Viktor Henrik Askenazi est le héros de cette intrigue. Il est professeur de langues orientales, et cherche à échapper, durant un voyage, aux pressions qui l'assaillent de toutes parts. Car Askenazi est un homme troublé. Par sa femme, qui est parti avec un autre homme. Par une ancienne maîtresse, danseuse, avec qui il a vécu une histoire passionnelle intense. Mais aussi par ses collègues et ceux de son milieu social qui, plus ou moins subtilement, lui indiquent ce qu'il doit faire ou non. Mais le plus grand trouble chez Askenazi, c'est une interrogation, qui le taraude : que cherche-t-on dans le plaisir, le désir ? Quand atteint-on la satisfaction ? Cette obsession métaphysique sera la cause de la déchéance de ce professeur, car il n'y trouve pas de solution.
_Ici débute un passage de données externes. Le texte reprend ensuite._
(** The directory reported last wins. *)
Lemma apply_loop_directory skip data s directory :
  apply_loop skip data s directory =
  let r := apply_loop skip data s None in (r.1, if units_truthy r.2 then r.2 else directory).
Proof.
  revert skip s directory. induction data as [|char rest IH]; intros skip s directory; [done|].
  destruct skip as [|skip]; cbn [apply_loop]; [|apply IH].
  case_decide; [apply IH|]. case_decide; [|apply IH]. rewrite IH. symmetry. rewrite IH. symmetry. cbv zeta. f_equal. cbn.
  destruct (units_truthy (apply_loop 0 rest (input_enter s).1 None).2) eqn:E1; [by rewrite E1|].
  by destruct (units_truthy (input_enter s).2) eqn:E2; rewrite ?E2.
Qed.

Lemma apply_loop_app a b s directory :
  Forall (λ c, c ≠ escape_unit) a →
  apply_loop 0 (a ++ b) s directory = let r := apply_loop 0 a s directory in apply_loop 0 b r.1 r.2.
Proof.
  intros Ha. revert s directory. induction Ha as [|c a Hc Ha IH]; intros s directory; [done|].
  cbn [app apply_loop]. rewrite !(decide_False (P := c = escape_unit)) by done. case_decide; apply IH.
Qed.

(** ** Properties *)

(** Paths are resolved as directories are. The normal form of a path is absolute,
    made of parts that are neither empty nor a dot nor two dots and hold no separator;
    it is its own normal form; going on from the normal form of a directory, by any
    relative path, ends where going on from the directory does; and two paths have one
    normal form exactly when they resolve to the same parts. *)
Theorem normalize_path_exact p q :
  Forall part_ok (path_parts p) ∧
  normalizeAbsolutePath p = slash_unit :: join_with slash_unit (path_parts p) ∧
  normalizeAbsolutePath (normalizeAbsolutePath p) = normalizeAbsolutePath p ∧
  normalizeAbsolutePath (normalizeAbsolutePath p ++ slash_unit :: q) = normalizeAbsolutePath (p ++ slash_unit :: q) ∧
  normalizeAbsolutePath (p ++ slash_unit :: js "..") = slash_unit :: join_with slash_unit (removelast (path_parts p)) ∧
  (normalizeAbsolutePath p = normalizeAbsolutePath q ↔ path_parts p = path_parts q).
Proof.
  split_and!; [apply path_parts_ok|done| | | |].
  - unfold normalizeAbsolutePath at 1. by rewrite path_parts_normalize.
  - unfold normalizeAbsolutePath at 1 3. by rewrite !path_parts_app, path_parts_normalize.
  - unfold normalizeAbsolutePath. by rewrite path_parts_app.
  - split; intros H; [|unfold normalizeAbsolutePath; by rewrite H].
    by rewrite <- path_parts_normalize, H, path_parts_normalize.
Qed.

(** A typed [cd] is followed. On a fresh line, typing [cd], a path with every
    character escaped, any mistakes that are erased again, and Enter reports exactly the
    directory that the path names from the current one, and clears the line. *)
Theorem cd_typed_followed s path mistakes :
  id_dirty s = false → id_line s = [] → Forall typable path → Forall typable mistakes →
  path ≠ [] → path ≠ js "--" → match last path with Some c => is_white c = false | None => True end →
  3 + 2 * length path + length mistakes ≤ maxTrackedLineLength →
  let target := resolveDirectoryToken path (id_directory s) (id_homeDirectory s) in
  applyTerminalInputDirectoryData s
    (js "cd " ++ escape_text path ++ mistakes ++ replicate (length mistakes) 127%Z ++ [13%Z]) =
  if units_truthy target then (mkInputDirectory false target (id_homeDirectory s) [], target)
  else (mkInputDirectory false (id_directory s) (id_homeDirectory s) [], None).
Proof.
  intros Hd Hl Hp Hm Hne Hdash Hlast Hn. cbv zeta. unfold applyTerminalInputDirectoryData.
  rewrite (app_assoc (js "cd ")). rewrite apply_typed; rewrite ?Hl; cbn [app].
  2: { apply Forall_app. split; [apply js_typable; reflexivity|]. by apply escape_text_typable. }
  2: { rewrite length_app, escape_text_length. cbn. lia. }
  rewrite apply_typed; [|done|cbn [set_line id_line]; rewrite length_app, escape_text_length; cbn; lia].
  cbn [set_line id_line]. change (set_line ?l (set_line _ s)) with (set_line l s). rewrite apply_erased.
  cbn [apply_loop]. rewrite decide_False by done. rewrite decide_True by (by left). cbv zeta.
  unfold input_enter, set_line. cbn [id_dirty id_line id_directory id_homeDirectory]. rewrite Hd.
  rewrite resolve_cd_escaped by done. destruct (units_truthy _) eqn:E; cbn [fst snd]; [by rewrite E|done].
Qed.

(** Whatever is typed or pasted, in whatever pieces, the tracked line holds at most
    4096 printable characters, the state keeps absolute directories, every directory
    that is reported is absolute, and input without escapes may be cut anywhere. *)
Theorem input_directory_sound s a b :
  input_ok s →
  let r := applyTerminalInputDirectoryData s a in
  input_ok r.1 ∧ (∀ d, r.2 = Some d → absolute d ∧ d ≠ []) ∧
  (Forall (λ c, c ≠ escape_unit) a →
    let r' := applyTerminalInputDirectoryData r.1 b in
    applyTerminalInputDirectoryData s (a ++ b) = (r'.1, if units_truthy r'.2 then r'.2 else r.2)).
Proof.
  intros Hs. cbv zeta. destruct (apply_loop_ok 0 a s None Hs) as [H1 H2]; [done|].
  split_and!; [done|done|]. intros Ha. unfold applyTerminalInputDirectoryData. rewrite apply_loop_app by done.
  cbv zeta. by rewrite apply_loop_directory.
Qed.

(** ** Samples *)

Definition demo_input_state : TerminalInputDirectoryState :=
  createTerminalInputDirectoryState (Some (js "/srv")) (Some (js "/home/me")).

Lemma cd_typed_followed_witness :
  (applyTerminalInputDirectoryData demo_input_state
     (js "cd " ++ escape_text (js "../my files") ++ js "x" ++ [127%Z; 13%Z])).2 = Some (js "/my files").
Proof.
  change (js "x" ++ [127%Z; 13%Z]) with (js "x" ++ replicate (length (js "x")) 127%Z ++ [13%Z]).
  rewrite (cd_typed_followed demo_input_state (js "../my files") (js "x"));
    [vm_compute; reflexivity|reflexivity|reflexivity|by apply js_typable|by apply js_typable|discriminate|discriminate|reflexivity|vm_compute; lia].
Defined.

Lemma input_directory_sound_witness :
  (applyTerminalInputDirectoryData demo_input_state (js "cd " ++ js "/a")).1 =
    mkInputDirectory false (Some (js "/srv")) (Some (js "/home/me")) (js "cd /a") ∧
  (applyTerminalInputDirectoryData demo_input_state (js "cd " ++ js "/a" ++ [13%Z])).2 = Some (js "/a").
Proof.
  assert (input_ok demo_input_state) as Hok
    by (split; [cbn; lia|constructor|by intros d [= <-]|by intros d [= <-]]).
  destruct (input_directory_sound demo_input_state (js "cd ") (js "/a" ++ [13%Z]) Hok) as (_ & _ & H3).
  split; [vm_compute; reflexivity|]. rewrite H3; [vm_compute; reflexivity|].
  repeat constructor; discriminate.
Defined.

(** Shell operators and expansions are taken as part of the name. *)
Lemma operators_followed :
  (applyTerminalInputDirectoryData demo_input_state (js "cd logs;ls" ++ [13%Z])).2 = Some (js "/srv/logs;ls").
Proof. vm_compute. reflexivity. Qed.

(** The blank that ends an escaped name is trimmed, and its backslash read as a separator. *)
Lemma escaped_trailing_blank_lost :
  (applyTerminalInputDirectoryData demo_input_state (js "cd logs\ " ++ [13%Z])).2 = Some (js "/srv/logs").
Proof. vm_compute. reflexivity. Qed.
Askenazi est un homme dont il est difficile de dire qu'il est sympathique. Il contrôle tout, ou en tout cas, en donne l'illusion. Son monde vacille lorsqu'il réalise que son épouse lui raconte qu'elle part avec un autre. Car si lui avait une aventure, réprouvée par tous, avec une danseuse, il réalise que parfois, il doit subir le choix des autres. Surtout, il n'arrive pas à trouver la réponse à la question qui le mine, lui fait parcourir d'Europe dans tous les sens, pour finir dans un hôtel de la côte dalmate, dans lequel son existence va prendre un tour nouveau.
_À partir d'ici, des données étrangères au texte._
Lemma visits_final home cwd paths :
  visits_ok home cwd paths → visits_ok home (foldl shell_cd cwd paths) [].
Proof.
  revert cwd. induction paths as [|path paths IH]; intros cwd; [done|]. intros (_ & _ & Hv). by apply IH.
Qed.

(** ** What is reported fits the prompt *)

Lemma when_truthy_normal o f : (∀ d, normal (f d)) → ∀ d, when_truthy o f = Some d → normal d.
Proof. intros Hf d. unfold when_truthy. case_match; [|done]. intros (x & _ & ->)%fmap_Some. apply Hf. Qed.

Section consistent.
Context (homeDirectory : option jsstr) (Hhome : ∀ h, homeDirectory = Some h → normal h).

Lemma prompt_path_normal label d : promptPathToDirectory label homeDirectory = Some d → normal d.
Proof.
  unfold promptPathToDirectory. repeat case_match; try done.
  - apply Hhome.
  - apply when_truthy_normal. intros. apply normalize_normal.
  - intros [= <-]. apply normalize_normal.
Qed.

Lemma resolve_line_normal line current d :
  resolveTerminalInputDirectoryLine line current homeDirectory = Some d → normal d.
Proof.
  unfold resolveTerminalInputDirectoryLine, resolveCdCommand. destruct (tokenizeCommand _) as [tokens|]; [|done]. cbv zeta.
  repeat case_decide; try done; try (apply Hhome); intros (token & _ & Ht)%bind_Some; revert Ht;
    unfold resolveDirectoryToken; repeat case_match; try done; try (apply Hhome);
    try (apply when_truthy_normal; intros; apply normalize_normal); intros [= <-]; apply normalize_normal.
Qed.

Lemma replay_normal current lines d :
  (∀ c, current = Some c → normal c) → replay_loop homeDirectory current lines = Some d → normal d.
Proof.
  revert current. induction lines as [|line lines IH]; intros current Hc; cbn [replay_loop]; [apply Hc|].
  destruct (parsePromptLine line) as [prompt|]; [|by apply IH]. cbv zeta.
  set (next := if units_truthy (promptPathToDirectory _ _) then _ else current).
  assert (∀ c, next = Some c → normal c) as Hnext.
  { unfold next. intros c. case_match; [apply prompt_path_normal|apply Hc]. }
  destruct (pl_command prompt); [|by apply IH]. case_match; [by apply IH|].
  apply IH. intros c. apply resolve_line_normal.
Qed.
End consistent.

(** ** Properties *)

(** A directory read from the screen fits the latest prompt. Whatever is on the
    screen, with a home directory in normal form, a reported directory is in normal
    form, and it is the directory that the latest prompt names, or, when the prompt
    names none, one whose last part is the label of the prompt; without a prompt
    nothing is reported. *)
Theorem prompt_directory_fits lines homeDirectory currentDirectory d :
  (∀ h, homeDirectory = Some h → normal h) →
  promptSnapshotLinesToDirectory lines homeDirectory currentDirectory = Some d →
  ∃ prompt, head (omap parsePromptLine (promptLineKey <$> lines)) = Some prompt ∧ normal d ∧
    (promptPathToDirectory (pl_label prompt) homeDirectory = Some d ∨ directory_name d = pl_label prompt).
Proof.
  intros Hhome. unfold promptSnapshotLinesToDirectory. cbv zeta.
  destruct (omap parsePromptLine (promptLineKey <$> lines)) as [|prompt prompts]; [done|]. intros H. exists prompt. split; [done|].
  destruct (units_truthy (promptPathToDirectory (pl_label prompt) homeDirectory)) eqn:Et.
  { split; [by eapply prompt_path_normal|by left]. }
  assert (∀ x, normal x → directoryMatchesPromptLabel x (pl_label prompt) homeDirectory = true →
    directory_name x = pl_label prompt) as Hm.
  { intros x Hx. unfold directoryMatchesPromptLabel. rewrite Et. rewrite bool_decide_eq_true. by rewrite Hx. }
  assert (match replayPromptSnapshotDirectory (promptLineKey <$> lines) homeDirectory with
    | Some directory => if units_truthy (Some directory) && directoryMatchesPromptLabel directory (pl_label prompt) homeDirectory
                        then Some directory else None
    | None => None end = Some d → normal d ∧ directory_name d = pl_label prompt) as Hr.
  { destruct (replayPromptSnapshotDirectory _ _) as [x|] eqn:Ex; [|done]. destruct (_ && _) eqn:E; [|done]. intros [= <-].
    apply andb_true_iff in E as [_ E]. apply replay_normal in Ex; [|done|done]. auto. }
  destruct currentDirectory as [c|]; [|destruct (Hr H); auto].
  destruct (units_truthy (Some c) && directoryMatchesPromptLabel c (pl_label prompt) homeDirectory) eqn:E; [|destruct (Hr H); auto].
  injection H as <-. apply andb_true_iff in E as [_ E]. split; [apply normalize_normal|right].
  unfold directoryMatchesPromptLabel in E. rewrite Et in E. by apply bool_decide_eq_true in E.
Qed.

(** C24: the screen tells where the shell is. For a shell that starts in its home
    directory, abbreviates directories to their last part in the prompt, and is given
    any sequence of [cd] commands to directories whose names fit the prompt, what is
    read from the screen is exactly the directory that the shell is in. *)
Theorem prompt_replay_follows user host home paths :
  name_ok user → name_ok host → normal home → Forall cd_path_ok paths → visits_ok home home paths →
  promptSnapshotLinesToDirectory (reverse (shell_lines user host home home paths)) (Some home) None =
    Some (foldl shell_cd home paths).
Proof.
  intros Hu Hh Hhome Hps Hv. unfold promptSnapshotLinesToDirectory, replayPromptSnapshotDirectory. cbv zeta.
  rewrite fmap_reverse. set (final := foldl shell_cd home paths).
  destruct (visits_final _ _ _ Hv) as (Hl & Ht & _). fold final in Hl, Ht.
  assert (∃ prompts, omap parsePromptLine (reverse (promptLineKey <$> shell_lines user host home home paths)) =
    mkPromptLine None (shell_label home final) :: prompts) as (prompts & ->).
  { destruct (shell_lines_last user host home home paths) as (before & ->). rewrite fmap_app, reverse_app. fold final.
    cbn [fmap list_fmap]. rewrite key_prompt by done. rewrite reverse_singleton. cbn [app omap list_omap].
    rewrite <- (app_nil_r (prompt_text _ _ _)). rewrite (parse_prompt _ _ _ [] []) by done. by eexists. }
  cbn [pl_label]. rewrite reverse_involutive, (replay_session user host home) by auto. fold final.
  assert (normal final) as Hf.
  { unfold final. clear - Hhome. revert Hhome. generalize home. induction paths as [|p ps IH]; intros c Hc; [done|].
    apply IH, shell_cd_normal. }
  destruct (label_directory home final Hhome Hf Ht) as [E|[E Hne]]; rewrite E.
  - by rewrite normal_truthy.
  - change (units_truthy None) with false. cbv iota. rewrite normal_truthy by done.
    unfold directoryMatchesPromptLabel. rewrite E. change (units_truthy None) with false. cbv iota.
    rewrite bool_decide_true; [done|]. rewrite Hf. unfold shell_label. by rewrite decide_False.
Qed.

(** ** Samples *)

Lemma prompt_directory_fits_witness :
  promptSnapshotLinesToDirectory [js "[me@host src]$"; js "[me@host ~]$ cd src"] (Some (js "/home/me")) None =
    Some (js "/home/me/src") ∧ normal (js "/home/me/src").
Proof.
  assert (promptSnapshotLinesToDirectory [js "[me@host src]$"; js "[me@host ~]$ cd src"] (Some (js "/home/me")) None =
    Some (js "/home/me/src")) as H by (vm_compute; reflexivity).
  split; [exact H|].
  destruct (prompt_directory_fits [js "[me@host src]$"; js "[me@host ~]$ cd src"] (Some (js "/home/me")) None
    (js "/home/me/src")) as (_ & _ & Hn & _); [intros h [= <-]; vm_compute; reflexivity|exact H|exact Hn].
Defined.

Definition demo_paths : list jsstr := [js "work"; js "../my dir"; js "/etc"].

Lemma prompt_replay_follows_witness :
  promptSnapshotLinesToDirectory (reverse (shell_lines (js "me") (js "host") (js "/home/me") (js "/home/me") demo_paths))
    (Some (js "/home/me")) None = Some (js "/etc").
Proof.
  rewrite (prompt_replay_follows (js "me") (js "host") (js "/home/me") demo_paths); [vm_compute; reflexivity|..].
  - split; [discriminate|]. vm_compute. repeat constructor.
  - split; [discriminate|]. vm_compute. repeat constructor.
  - vm_compute. reflexivity.
  - repeat (apply Forall_cons; split); [| | |constructor]; (split; [|eexists; split; [reflexivity|discriminate]|
      eexists; split; [vm_compute; reflexivity|reflexivity]|split; discriminate]);
      repeat (apply Forall_cons; split); try constructor; vm_compute; try reflexivity; try split; try discriminate.
  - cbn [visits_ok demo_paths]. split_and!; try exact I; try (intros; vm_compute; discriminate);
      (split; [vm_decide|eexists; split; vm_compute; reflexivity|eexists; split; vm_compute; reflexivity]).
Defined.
L'ouverture du roman, dans cet hôtel surchauffé, au milieu de cette aristocratie aisée, presque décadente, est un très beau moment de littérature. On se promène dans les jardins, dans les salles à manger, sans but ni orientation, comme ces oisifs qui se demandent comment tuer le temps. Puis la figure d'Askenazi apparaît, celle d'un homme honni par ceux de son milieu, qui ne peuvent s'empêcher de juger les comportements de leurs semblables, avec pour but de leur faire prendre la seule voie qui leur semble être la bonne.
Avec une plume élégante, et en n'hésitant pas à construire des phrases longues et tortueuses comme peuvent l'être les réflexions d'Askenazi, Márai signe un roman dont l'ambiance évoque un univers et clos et faisandé comme celui de Mort à Venise, et un personnage poursuivi par des démons dont il n'arrive pas à se défaire, comme le sont souvent ceux de Stefan Zweig. Le rapprochement entre ce dernier et Márai n'est d'ailleurs pas anecdotique, quand on sait que les deux auteurs, originaires d'un empire austro-hongrois en pleine déliquescence, ont été contraints à l'exil et se sont suicidés. Ce pessimisme, cette description d'une fin de règne où les conventions l'emportent, sont présents dans ce roman, et en font toute la saveur.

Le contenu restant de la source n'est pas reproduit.